A novel visible-light-induced double Z-scheme photocatalytic system: NH2-UiO-66/BiOBr/Bi2S3 for degradation of tetracycline hydrochloride and rhodamine B

The unique properties of MOFs make them the best candidates for catalytic and photocatalytic applications. In this research, the NH2-UiO-66 material was prepared by solvothermal method, and different content of NH2-UiO66 was added before the composite growth of Bi2S3 and BiOBr nanomaterials to obtain the NH2-UiO-66/BiOBr/ Bi2S3 ternary composite material. In order to investigate the relationship between the structure and properties of the catalyst, XRD, FT-IR, SEM, HRTEM, UV-vis DRS, XPS and other characterization technologies were used to analyze the structure, morphology, optical properties of the samples, showing that NH2-UiO-66/BiOBr/Bi2S3 have been successfully synthesized. Their photocatalytic performance was evaluated based on the photocatalytic degradation of tetracycline hydrochloride and rhodamine B under visible light. The results show that 2% NH2UiO-66/BiOBr/Bi2S3 has better photocatalytic activity than other materials. Moreover, NH2-UiO-66/BiOBr/Bi2S3 also demonstrated good photocatalytic reusability and stability. The formation of Bi2S3 and BiOBr heterojunctions and the introduction of NH2-UiO-66 with more active sites increase the carrier performance and separation efficiency.

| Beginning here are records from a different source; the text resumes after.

(* ===== verification/Verity.v ===== *)
(** * Verity: hash trees of dm-verity
    (src/vicsetup/libvicsetup/verity.c, verity.h)

    [vic_verity_format] writes a hash tree over a data device to a hash device:
    the superblock, then the levels from the root down to the leaves.  Its state
    is the two devices; every step returns the error that the code raises, if
    any, with the devices as they are then.  Sizes are size_t; the sums and
    products of the tree do not exceed the size of the data by more than a block,
    so that wrap-around is left out of them.  Pointers passed by the callers are
    not null. *)

From Stdlib Require Import String.
From S2P Require Import Prelude JsonText VicCrypto Blockdev Uuid.

Definition MIN_HASH_FILE_SIZE : Z := 4096.
Definition MIN_BLKSZ : Z := 512.
Definition MAX_BLKSZ : Z := 4096.
Definition DEFAULT_BLKSZ : Z := 4096.
Definition VIC_VERITY_MAX_SALT_SIZE : Z := 256.

Definition vic_hash_name (t : vic_hash_type_t) : text :=
  match t with
  | VIC_HASH_NONE => []
  | VIC_HASH_SHA1 => VIC_HASH_SPEC_SHA1
  | VIC_HASH_SHA256 => VIC_HASH_SPEC_SHA256
  | VIC_HASH_SHA512 => VIC_HASH_SPEC_SHA512
  | VIC_HASH_RIPEMD160 => VIC_HASH_SPEC_RIPEMD160
  end.

#[export] Instance vic_hash_type_eq_dec : EqDecision vic_hash_type_t.
Proof. solve_decision. Defined.

(** ** The superblock *)

Record vic_verity_sb_t : Type := mk_sb {
  signature : list Z; sb_version : Z; hash_type : Z; sb_uuid : list Z; algorithm : list Z;
  data_block_size : Z; hash_block_size : Z; data_blocks : Z; salt_size : Z; sb_salt : list Z }.

(** The packed structure, of 512 bytes; the padding is zero. *)
Definition sb_fields (sb : vic_verity_sb_t) : list (list Z) :=
  [signature sb; le_bytes 4 (sb_version sb); le_bytes 4 (hash_type sb); sb_uuid sb; algorithm sb;
   le_bytes 4 (data_block_size sb); le_bytes 4 (hash_block_size sb); le_bytes 8 (data_blocks sb);
   le_bytes 2 (salt_size sb); replicate 6 0; sb_salt sb; replicate 168 0].
Definition sb_image (sb : vic_verity_sb_t) : list Z := concat (sb_fields sb).

Definition sb_of (l : list Z) : vic_verity_sb_t :=
  mk_sb (sub 0 8 l) (le_value (sub 8 4 l)) (le_value (sub 12 4 l)) (sub 16 16 l) (sub 32 32 l)
    (le_value (sub 64 4 l)) (le_value (sub 68 4 l)) (le_value (sub 72 8 l)) (le_value (sub 80 2 l)) (sub 88 256 l).

Definition SIGNATURE : list Z := bytes "verity" ++ [0; 0].

(** ** The state and the error monad *)

Record devs : Type := mk_devs { data_dev : blockdev_t; hash_dev : blockdev_t }.

Definition V (A : Type) : Type := devs -> outcome ((vic_result_t + A) * devs).
#[export] Instance v_ret : MRet V := fun A a s => Done (inr a, s).
#[export] Instance v_bind : MBind V := fun A B k m s =>
  match m s with
  | Done (inr a, s') => k a s'
  | Done (inl e, s') => Done (inl e, s')
  | Failed f => Failed f
  end.

(** RAISE, and CHECK of an operation on one of the devices. *)
Definition raise {A} (e : vic_result_t) : V A := fun s => Done (inl e, s).
Definition check_data {A} (op : blockdev_t -> vic_result_t * A) (upd : A -> blockdev_t -> blockdev_t) : V A := fun s =>
  match op (data_dev s) with
  | (VIC_OK, a) => Done (inr a, mk_devs (upd a (data_dev s)) (hash_dev s))
  | (e, a) => Done (inl e, mk_devs (upd a (data_dev s)) (hash_dev s))
  end.
Definition check_hash {A} (op : blockdev_t -> vic_result_t * A) (upd : A -> blockdev_t -> blockdev_t) : V A := fun s =>
  match op (hash_dev s) with
  | (VIC_OK, a) => Done (inr a, mk_devs (data_dev s) (upd a (hash_dev s)))
  | (e, a) => Done (inl e, mk_devs (data_dev s) (upd a (hash_dev s)))
  end.
Definition assert_ (b : bool) : V unit := fun s => if b then Done (inr tt, s) else Failed Assertion.

Definition read_data (i : Z) : V (list Z) := check_data (fun d => vic_blockdev_get d i 1) (fun _ d => d).
Definition read_hash (i : Z) : V (list Z) := check_hash (fun d => vic_blockdev_get d i 1) (fun _ d => d).
Definition write_hash (i : Z) (blk : list Z) : V unit :=
  check_hash (fun d => vic_blockdev_put d i blk 1) (fun d' _ => d') ≫= fun _ => mret tt.

(** ** The shape of the tree *)

(** [while (n > 1)]: the sizes of the levels above one of [n] nodes; the array
    for them has [fuel] places left. *)
Fixpoint interior_levels (fuel : nat) (digests_per_blk n : Z) : outcome (list Z) :=
  if n <=? 1 then Done []
  else
    match fuel with
    | O => Failed (BadPointer 32)
    | S fuel' =>
        let n := vic_round_up n digests_per_blk / digests_per_blk in
        l ← interior_levels fuel' digests_per_blk n;
        Done (n :: l)
    end.

Definition sum_list (l : list Z) : Z := foldr Z.add 0 l.

(** [memcpy(node + node_offset, h, hsize)] *)
Definition copy_into (node : list Z) (node_offset : Z) (h : list Z) : list Z :=
  take (Z.to_nat node_offset) node ++ h ++ drop (Z.to_nat node_offset + length h) node.

(** ** Writing the tree *)

Section Format.
Context `{Algorithms}.
Variables (htype : vic_hash_type_t) (hsize blksz : Z) (salt : list Z).

Definition zeros : list Z := replicate (Z.to_nat blksz) 0.

Definition hash2 (blk : list Z) : V (list Z) :=
  match vic_hashv htype [salt; blk] with
  | None => raise VIC_UNEXPECTED
  | Some h => mret (take (Z.to_nat hsize) h)
  end.

(** [n] zero blocks from block [i] on. *)
Fixpoint fill_zeros (n : nat) (i : Z) : V unit :=
  match n with
  | O => mret tt
  | S n' => _ ← write_hash i zeros; fill_zeros n' (i + 1)
  end.

(** Write a node at a byte offset of the hash device. *)
Definition write_node (off : Z) (node : list Z) : V unit :=
  _ ← assert_ (off mod blksz =? 0);
  write_hash (off / blksz) node.

(** The local variables of the loop over the data blocks. *)
Record leaf_vars : Type := mk_leaf { node : list Z; node_offset : Z; tree_offset : Z; last_node : list Z }.

Fixpoint leaf_loop (n : nat) (i : Z) (v : leaf_vars) : V leaf_vars :=
  match n with
  | O => mret v
  | S n' =>
      blk ← read_data i;
      h ← hash2 blk;
      v ← (if blksz <? node_offset v + hsize then
             _ ← write_node (tree_offset v) (node v);
             mret (mk_leaf zeros 0 (tree_offset v + blksz) (node v))
           else mret v);
      leaf_loop n' (i + 1)
        (mk_leaf (copy_into (node v) (node_offset v) h) (node_offset v + hsize) (tree_offset v) (last_node v))
  end.

Definition write_leaves (nblocks : Z) (offset : Z) (last : list Z) : V (list Z) :=
  v ← leaf_loop (Z.to_nat nblocks) 0 (mk_leaf zeros 0 offset last);
  if 0 <? node_offset v then
    _ ← write_node (tree_offset v) (node v);
    mret (node v)
  else mret (last_node v).

(** The digests of the next nodes, while there are any and they fit. *)
Fixpoint fill_node (num_to_read : nat) (node : list Z) (node_offset read_offset : Z) : V (list Z * nat * Z) :=
  match num_to_read with
  | O => mret (node, O, read_offset)
  | S num' =>
      if node_offset + hsize <=? blksz then
        _ ← assert_ (read_offset mod blksz =? 0);
        blk ← read_hash (read_offset / blksz);
        h ← hash2 blk;
        fill_node num' (copy_into node node_offset h) (node_offset + hsize) (read_offset + blksz)
      else mret (node, num_to_read, read_offset)
  end.

(** One level: [n] nodes over [num_to_read] nodes of the level below. *)
Fixpoint write_level (n : nat) (num_to_read : nat) (read_offset write_offset : Z) (last : list Z) : V (list Z) :=
  match n with
  | O => mret last
  | S n' =>
      '(node, num_to_read, read_offset) ← fill_node num_to_read zeros 0 read_offset;
      _ ← write_node write_offset node;
      write_level n' num_to_read read_offset (write_offset + blksz) node
  end.

(** The levels above the first of the list; [sb] is the size of the superblock. *)
Fixpoint write_interior (nnodes : list Z) (sb : Z) (last : list Z) : V (list Z) :=
  match nnodes with
  | n0 :: ((n1 :: rest) as upper) =>
      last ← write_level (Z.to_nat n1) (Z.to_nat n0) (sum_list upper * blksz + sb) (sum_list rest * blksz + sb) last;
      write_interior upper sb last
  | _ => mret last
  end.

(** Zero blocks for [nblks] blocks, and up to the smallest size of a hash file. *)
Definition clear_hash_file (nblks : Z) : V unit :=
  _ ← fill_zeros (Z.to_nat nblks) 0;
  let hash_file_size := nblks * blksz in
  if hash_file_size <? MIN_HASH_FILE_SIZE
  then fill_zeros (Z.to_nat ((MIN_HASH_FILE_SIZE - hash_file_size) / blksz)) nblks
  else mret tt.
End Format.

(** ** Operations *)

Section Operations.
Context `{Algorithms}.

Definition lift {A} (o : outcome A) : V A := fun s => match o with Done a => Done (inr a, s) | Failed f => Failed f end.

(** [rsalt], [ruuid]: random bytes; [room]: the size of the buffer for the root
    hash; [uninit]: the contents of the local array before. *)
Definition vic_verity_format (hash_algorithm uuid : option text) (salt : option (list Z)) (need_superblock : bool)
    (dbs hbs : Z) (room : Z) (rsalt ruuid uninit : list Z) : V (list Z) :=
  let blksz := if dbs =? 0 then DEFAULT_BLKSZ else dbs in
  _ ← (match salt with
       | Some l => if bool_decide (l = []) || (VIC_VERITY_MAX_SALT_SIZE <? Z.of_nat (length l))
                   then raise VIC_BAD_PARAMETER else mret tt
       | None => mret tt
       end);
  '(htype, hsize) ← (match hash_algorithm with
                     | Some a =>
                         if decide (vic_hash_type a = VIC_HASH_NONE) then raise VIC_BAD_PARAMETER
                         else match vic_hash_size a with
                              | None => raise VIC_BAD_PARAMETER
                              | Some n => mret (vic_hash_type a, n)
                              end
                     | None => mret (VIC_HASH_SHA256, 32)
                     end);
  let salt := match salt with Some l => l | None => take (Z.to_nat hsize) rsalt end in
  uuid_buf ← (match uuid with
              | Some u => if vic_uuid_valid u then mret u else raise VIC_BAD_UUID
              | None => mret (vic_uuid_generate ruuid)
              end);
  let dbs := if dbs =? 0 then DEFAULT_BLKSZ else dbs in
  let hbs := if hbs =? 0 then DEFAULT_BLKSZ else hbs in
  if negb (dbs =? hbs) then raise VIC_FAILED
  else if (blksz <? MIN_BLKSZ) || (MAX_BLKSZ <? blksz) then raise VIC_FAILED
  else
    _ ← check_data (fun d => vic_blockdev_set_block_size d blksz) (fun d' _ => d');
    _ ← check_hash (fun d => vic_blockdev_set_block_size d blksz) (fun d' _ => d');
    size ← (fun s => Done (inr (vic_blockdev_get_size (data_dev s)), s));
    if truthy (size mod blksz) then raise VIC_NOT_BLOCK_MULTIPLE
    else if size <? u64 (blksz * 2) then raise VIC_FILE_TOO_SMALL
    else
      let nblks := size / blksz in
      let digests_per_blk := blksz / hsize in
      let nleaves := vic_round_up nblks digests_per_blk / digests_per_blk in
      upper ← lift (interior_levels 31 digests_per_blk nleaves);
      let nnodes := nleaves :: upper in
      let total_nodes := sum_list nnodes in
      let sb := if need_superblock then 1 else 0 in
      _ ← clear_hash_file blksz (total_nodes + sb);
      nblocks ← (fun s => Done (inr (vic_blockdev_get_num_blocks (data_dev s)), s));
      last ← write_leaves htype hsize blksz salt nblocks ((total_nodes - nleaves) * blksz + sb * blksz) uninit;
      last ← write_interior htype hsize blksz salt nnodes (sb * blksz) last;
      root ← hash2 htype hsize salt last;
      if room <? hsize then raise VIC_BUFFER_TOO_SMALL
      else
        ub ← lift (vic_uuid_str2bin uuid_buf);
        match ub with
        | None => raise VIC_UNEXPECTED
        | Some ub =>
            let b := mk_sb SIGNATURE 1 1 (pad 16 ub) (pad 32 (vic_hash_name htype)) blksz blksz nblks (Z.of_nat (length salt))
                       (pad 256 salt) in
            if need_superblock then
              _ ← write_hash 0 (copy_into (zeros blksz) 0 (sb_image b));
              mret root
            else mret root
        end.

(** [uninit]: the contents of the local array before the block is read into it. *)
Definition vic_verity_read_superblock (dev : blockdev_t) (uninit : list Z) : outcome (vic_result_t + vic_verity_sb_t) :=
  match vic_blockdev_get dev 0 1 with
  | (VIC_OK, block) =>
      if MAX_BLKSZ <? block_size dev then Failed (BadPointer MAX_BLKSZ)
      else
        let sb := sb_of (take 512 (block ++ drop (length block) uninit)) in
        if decide (signature sb = SIGNATURE) then Done (inr sb) else Done (inl VIC_BAD_SIGNATURE)
  | (e, _) => Done (inl e)
  end.

(** The salt of a superblock, whose size is not checked. *)
Definition salt_of (sb : vic_verity_sb_t) : V (list Z) :=
  if VIC_VERITY_MAX_SALT_SIZE <? salt_size sb then lift (Failed (BadPointer VIC_VERITY_MAX_SALT_SIZE))
  else mret (take (Z.to_nat (salt_size sb)) (sb_salt sb)).

(** What is asked of the device mapper. *)
Record verity_target : Type := mk_target {
  vt_data_block_size : Z; vt_hash_block_size : Z; vt_num_blocks : Z; vt_version : Z; vt_hash_offset : Z;
  vt_algorithm : text; vt_root_hash : list Z; vt_salt : list Z }.

Definition vic_verity_open (root_hash uninit : list Z) : V verity_target :=
  if bool_decide (root_hash = []) then raise VIC_BAD_PARAMETER
  else
    data_dev_size ← (fun s => Done (inr (vic_blockdev_get_size (data_dev s)), s));
    sb ← (fun s => match vic_verity_read_superblock (hash_dev s) uninit with
                   | Done r => Done (r, s)
                   | Failed f => Failed f
                   end);
    _ ← check_data (fun d => vic_blockdev_set_block_size d (data_block_size sb)) (fun d' _ => d');
    _ ← check_hash (fun d => vic_blockdev_set_block_size d (hash_block_size sb)) (fun d' _ => d');
    let num_blocks := data_dev_size / data_block_size sb in
    hash_offset ← (fun s => Done (inr (offset (hash_dev s)), s));
    salt ← salt_of sb;
    mret (mk_target (data_block_size sb) (hash_block_size sb) num_blocks (sb_version sb)
            (u32 (hash_offset / hash_block_size sb + 1)) (cstr (algorithm sb)) root_hash salt).

(** The superblock and the root hash that are printed. *)
Definition vic_verity_dump (uninit : list Z) : V (vic_verity_sb_t * list Z) :=
  sb ← (fun s => match vic_verity_read_superblock (hash_dev s) uninit with
                 | Done r => Done (r, s)
                 | Failed f => Failed f
                 end);
  if MAX_BLKSZ <? hash_block_size sb then raise VIC_UNEXPECTED
  else
    blksz ← (fun s => Done (inr (block_size (hash_dev s)), s));
    _ ← (if negb (blksz =? hash_block_size sb)
         then check_hash (fun d => vic_blockdev_set_block_size d (hash_block_size sb)) (fun d' _ => d') ≫= fun _ => mret tt
         else mret tt);
    hash_block ← read_hash 1;
    let a := cstr (algorithm sb) in
    if decide (vic_hash_type a = VIC_HASH_NONE) then raise VIC_UNEXPECTED
    else
      salt ← salt_of sb;
      match vic_hash_size a with
      | None => lift (Failed (BadPointer 64))
      | Some hsize =>
          h ← hash2 (vic_hash_type a) hsize salt (take (Z.to_nat (hash_block_size sb)) hash_block);
          mret (sb, h)
      end.
End Operations.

Then the valence band and conduction band values of the semiconductor material are calculated through the M-S curve, combined with the forbidden bandwidth deduced by UV-vis DRS and the experimental results of radical trapping, a double Z-type electron transfer mechanism suitable for this system is inferred. Finally, taking RhB as an example, the degradation path of dye pollutants was studied.